You can now import the Image component and use it like a regular img tag. The only part required is some configuration in the vercel.config.js file, such as the domain if it’s an external domain, the image size, and the modern image format we want to use. This file is used by our framework and outputs its contents to .vercel/output/config.json.

// vercel.config.json 
export default {
  images: {
    domains: [...], 
    sizes: [...],
    minimumCacheTTL: 60,
    formats: [
      "image/webp",
      "image/avif"
    ]
  }
}

After adding this configuration, any image that uses our custom Image component can benefit from the Automatic Image Optimization feature Vercel provides.

Conclusion

Now that we have the necessary methods to support the rendering patterns and optimize images, we can traverse the pages directory and invoke the functions to create the required files. We’re also copying all the static files - such as images, CSS, and JavaScript - from the project’s public folder to the .vercel/output/static folder and creating a .vercel/output/config.json file based on the project’s vercel.config.js.

async function buildVercelOutput() {
  ...
  await Promise.allSettled(
    getRoutes().map(async (filePath) => {
      const { pageConfig, default: Component } = await import(filePath);

      switch (pageConfig.strategy) {
        case "static":
          return createStaticFile(Component, filePath);
        case "prerender":
          return createPrerender(Component, filePath, pageConfig);
        case "ssr":
          return createServerlessFunction(Component, filePath);
        case "edge":
          return createEdgeFunction(Component, filePath);

        default:
          return;
      }
    })
  );

  await copy("public", ".vercel", "output", "static")

  return writeJSON(".vercel/output/config.json", {
    ...(require(process.cwd() + "/vercel.config.js").default),
    ...{
      version: 3,
      routes: getTransformedRoutes({
         cleanUrls: true
      }).routes,
    },
  });
  ...
}

When invoking this method, we can create a valid .vercel/output folder that allows us to deploy to Vercel, using some of the cutting-edge features that the platform provides.

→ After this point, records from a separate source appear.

(** The first operation of [insert]: one more record, its data's space, and a metadata
    entry marked as being inserted.  [recheck], which the source sets here and in the
    scan, is never read. *)
Definition insert_reserve (leaf : Z) (key value : bytes) : prog World unit :=
  let space_required := sizeof_NodeMetadata + data_size key value in
  loop fuel (fun _ : unit =>
    let! sw_old := mem (load_sw leaf) in
    if too_large sw_old space_required then
      bz_unprotect ;;; Fault "assert(false)"
    else
      let sw := set_record_count (record_count sw_old + 1)
                  (set_block_size (block_size sw_old + data_size key value) sw_old) in
      let! md_old := mem (load_nmd leaf (record_count sw_old)) in
      check (negb (visible md_old)) "assert(md.visible == 0)" ;;;
      let md := set_offset reserved_offset md_old in
      let! ok := desc_mwcas [(status_word leaf, sw_word sw_old, sw_word sw);
                             (nmd_at leaf (record_count sw_old), nmd_word md_old, nmd_word md)] in
      if ok : bool then Ret (inr tt) else Ret (inl tt)) tt.

(** From the scan on; [inl] for a retry of the whole insertion. *)
Definition insert_try (key value : bytes) (_ : unit) : prog World (unit + bool) :=
  bz_protect ;;;
  let! leaf_oid := find_leaf key true in
  let leaf := D_RW leaf_oid in
  let! found := mem (find_record leaf key) in
  match found with
  | Some _ => bz_unprotect ;;; Ret (inr false)
  | None =>
      insert_reserve leaf key value ;;;
      let! sw := mem (load_sw leaf) in
      let! md_old := mem (load_nmd leaf (record_count sw - 1)) in
      let md := set_total_len (data_size key value)
                  (set_key_len (Z.of_nat (length key) + 1) (set_offset (sizeof_body - block_size sw) md_old)) in
      mem (write_data leaf (offset md) (key_len md) key value) ;;;
      if frozen sw then bz_unprotect ;;; Ret (inl tt) else
      let! ok := desc_mwcas [(status_word leaf, sw_word sw, sw_word sw);
                             (nmd_at leaf (record_count sw - 1), nmd_word md_old, nmd_word (set_visible true md))] in
      bz_unprotect ;;;
      if ok : bool then Ret (inr true) else Ret (inl tt)
  end.

Definition BzTree_insert (key value : bytes) : prog World bool :=
  if BZTREE_MIN_FREE_SPACE <? sizeof_NodeMetadata + data_size key value then Ret false
  else loop fuel (insert_try key value) tt.

(** One turn of the inner loop of [update], on record [i]: [inl] for [continue], [inr]
    with whether to retry or the result. *)
Definition update_turn (leaf i : Z) (key value : bytes) (_ : unit) : prog World (unit + (unit + bool)) :=
  let! sw_old := mem (load_sw leaf) in
  let! nmdi_old := mem (load_nmd leaf i) in
  if negb (visible nmdi_old) || frozen sw_old then bz_unprotect ;;; Ret (inr (inl tt)) else
  let space_required := data_size key value in
  if too_large sw_old space_required then bz_unprotect ;;; Fault "assert(false)" else
  let sw := set_block_size (block_size sw_old + space_required) sw_old in
  let! ok := desc_mwcas [(status_word leaf, sw_word sw_old, sw_word sw)] in
  if negb ok then Ret (inl tt) else
  let sw' := set_delete_size (delete_size sw + total_len nmdi_old) sw in
  let nmdi := set_offset (sizeof_body - block_size sw') nmdi_old in
  check (key_len nmdi =? Z.of_nat (length key) + 1) "assert(nmdi.key_len == key.length() + 1)" ;;;
  let nmdi := set_total_len (data_size key value) nmdi in
  mem (write_data leaf (offset nmdi) (key_len nmdi) key value) ;;;
  let! ok := desc_mwcas [(status_word leaf, sw_word sw, sw_word sw');
                         (nmd_at leaf i, nmd_word nmdi_old, nmd_word nmdi)] in
  if negb ok then Ret (inl tt) else
  bz_unprotect ;;; Ret (inr (inr true)).

Definition update_try (key value : bytes) (_ : unit) : prog World (unit + bool) :=
  bz_protect ;;;
  let! leaf_oid := find_leaf key true in
  let leaf := D_RW leaf_oid in
  let! found := mem (find_record leaf key) in
  match found with
  | Some i => loop fuel (update_turn leaf i key value) tt
  | None => bz_unprotect ;;; Ret (inr false)
  end.

Definition BzTree_update (key value : bytes) : prog World bool :=
  if BZTREE_MIN_FREE_SPACE <? sizeof_NodeMetadata + data_size key value then Ret false
  else loop fuel (update_try key value) tt.

Definition BzTree_lookup (key : bytes) : prog World (option bytes) :=
  bz_protect ;;;
  let! leaf_oid := find_leaf key false in
  let leaf := D_RW leaf_oid in
  let! found := mem (find_record leaf key) in
  match found with
  | Some i =>
      let! d := mem (load_nmd leaf i) in
      let! res := mem (string_at (body leaf + offset d + key_len d)) in
      bz_unprotect ;;; Ret (Some res)
  | None => bz_unprotect ;;; Ret None
  end.

(** A successful erasure returns without [Unprotect]. *)
Definition erase_try (key : bytes) (_ : unit) : prog World (unit + bool) :=
  bz_protect ;;;
  let! leaf_oid := find_leaf key false in
  let leaf := D_RW leaf_oid in
  let! found := mem (find_record leaf key) in
  match found with
  | Some i =>
      let! sw_old := mem (load_sw leaf) in
      let! nmdi_old := mem (load_nmd leaf i) in
      if negb (visible nmdi_old) || frozen sw_old then bz_unprotect ;;; Ret (inl tt) else
      let nmdi := set_visible false (set_offset 0 nmdi_old) in
      let sw := set_delete_size (delete_size sw_old + (total_len nmdi + sizeof_NodeMetadata)) sw_old in
      let! ok := desc_mwcas [(status_word leaf, sw_word sw_old, sw_word sw);
                             (nmd_at leaf i, nmd_word nmdi_old, nmd_word nmdi)] in
      if negb ok then bz_unprotect ;;; Ret (inl tt) else Ret (inr true)
  | None => bz_unprotect ;;; Ret (inr false)
  end.

Definition BzTree_erase (key : bytes) : prog World bool := loop fuel (erase_try key) tt.

(** ** Construction and destruction *)

(** [Thread::ClearRegistry(true)] is all the destructor does. *)
Definition BzTree_delete : prog World unit :=
  zoom (upd (fun w => set_threads (Thread_ClearRegistry true (threads w)) w) : prog EpochWorld unit).

(** What is left of the object is returned. *)
Definition BzTree_destroy : prog World BzTree :=
  let! r := mem root_object in
  mem (store_toid (root_metadata r) TOID_NULL) ;;;
  let! r := mem root_object in
  mem (store_toid (root_desc_pool r) TOID_NULL) ;;;
  (if bz_desc_pool t =? 0 then Ret tt else DescriptorPool_delete) ;;;
  GarbageList_Uninitialize bz_destroy (garbage t) ;;;
  zoom (EpochManager_Uninitialize (epoch t)) ;;;
  BzTree_delete ;;;
  Ret (MkBzTree 0 (epoch t) (garbage t) 0 (global_epoch t)).
End instance.

(** [e] and [g] are the members' addresses, [pool] the allocator's PMDK pool, [env] what
    the descriptor pool is given, [pool_bytes] its size. *)
Definition BzTree_new (e g pool pool_bytes : Z) (env : pool_env) : prog World BzTree :=
  zoom (upd (set_mgr e EpochManager_new)) ;;;
  gl_write g (fun _ => GarbageList_new) ;;;
  assert_ok (zoom (EpochManager_Initialize e)) "assert(epoch.Initialize().ok())" ;;;
  assert_ok (GarbageList_Initialize g (Some e) (128 * 1024)) "assert(garbage.Initialize(&epoch).ok())" ;;;
  let! md := get_metadata in
  if md =? 0 then
    let! new_oid := mem (POBJ_ZNEW sizeof_Metadata) in
    let new := D_RW new_oid in
    let! root := mem (POBJ_ZNEW BZTREE_NODE_SIZE) in
    mem (store_toid (md_root_node new) root) ;;;
    st (md_height new) 1 ;;;
    st (md_global_epoch new) 0 ;;;
    let! desc_pool_oid := mem (POBJ_ZNEW pool_bytes) in
    let dp := D_RW desc_pool_oid in
    DescriptorPool_new dp POOL_SIZE POOL_THREADS false env ;;;
    let! r := mem root_object in
    mem (store_toid (root_metadata r) new_oid) ;;;
    mem (store_toid (root_desc_pool r) desc_pool_oid) ;;;
    Ret (MkBzTree pool e g dp 0)
  else
    let! r := mem root_object in
    let! dp := mem (load_toid (root_desc_pool r)) in
    Ret (MkBzTree pool e g (D_RW dp) 1).
End tree.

When using modern frameworks such as Next.js, we luckily don’t have to worry about implementing all these steps since the optimizations are provided out of the box.

However, if you’re an independent developer that wants to benefit from the platform’s features or a framework author that’s looking to integrate with Vercel, the Build Output API makes it easy to build any project on Vercel.

Although it should be clear that this framework should not be used in production—it just does the bare minimum and can be optimized—it’s good to see how modern frameworks make development so much easier.

The code is available in this GitHub Repo to see the demo implementation covered in this article. If you’d like another example of using the Build Output API, check out Astro, a framework that has successfully integrated with Vercel.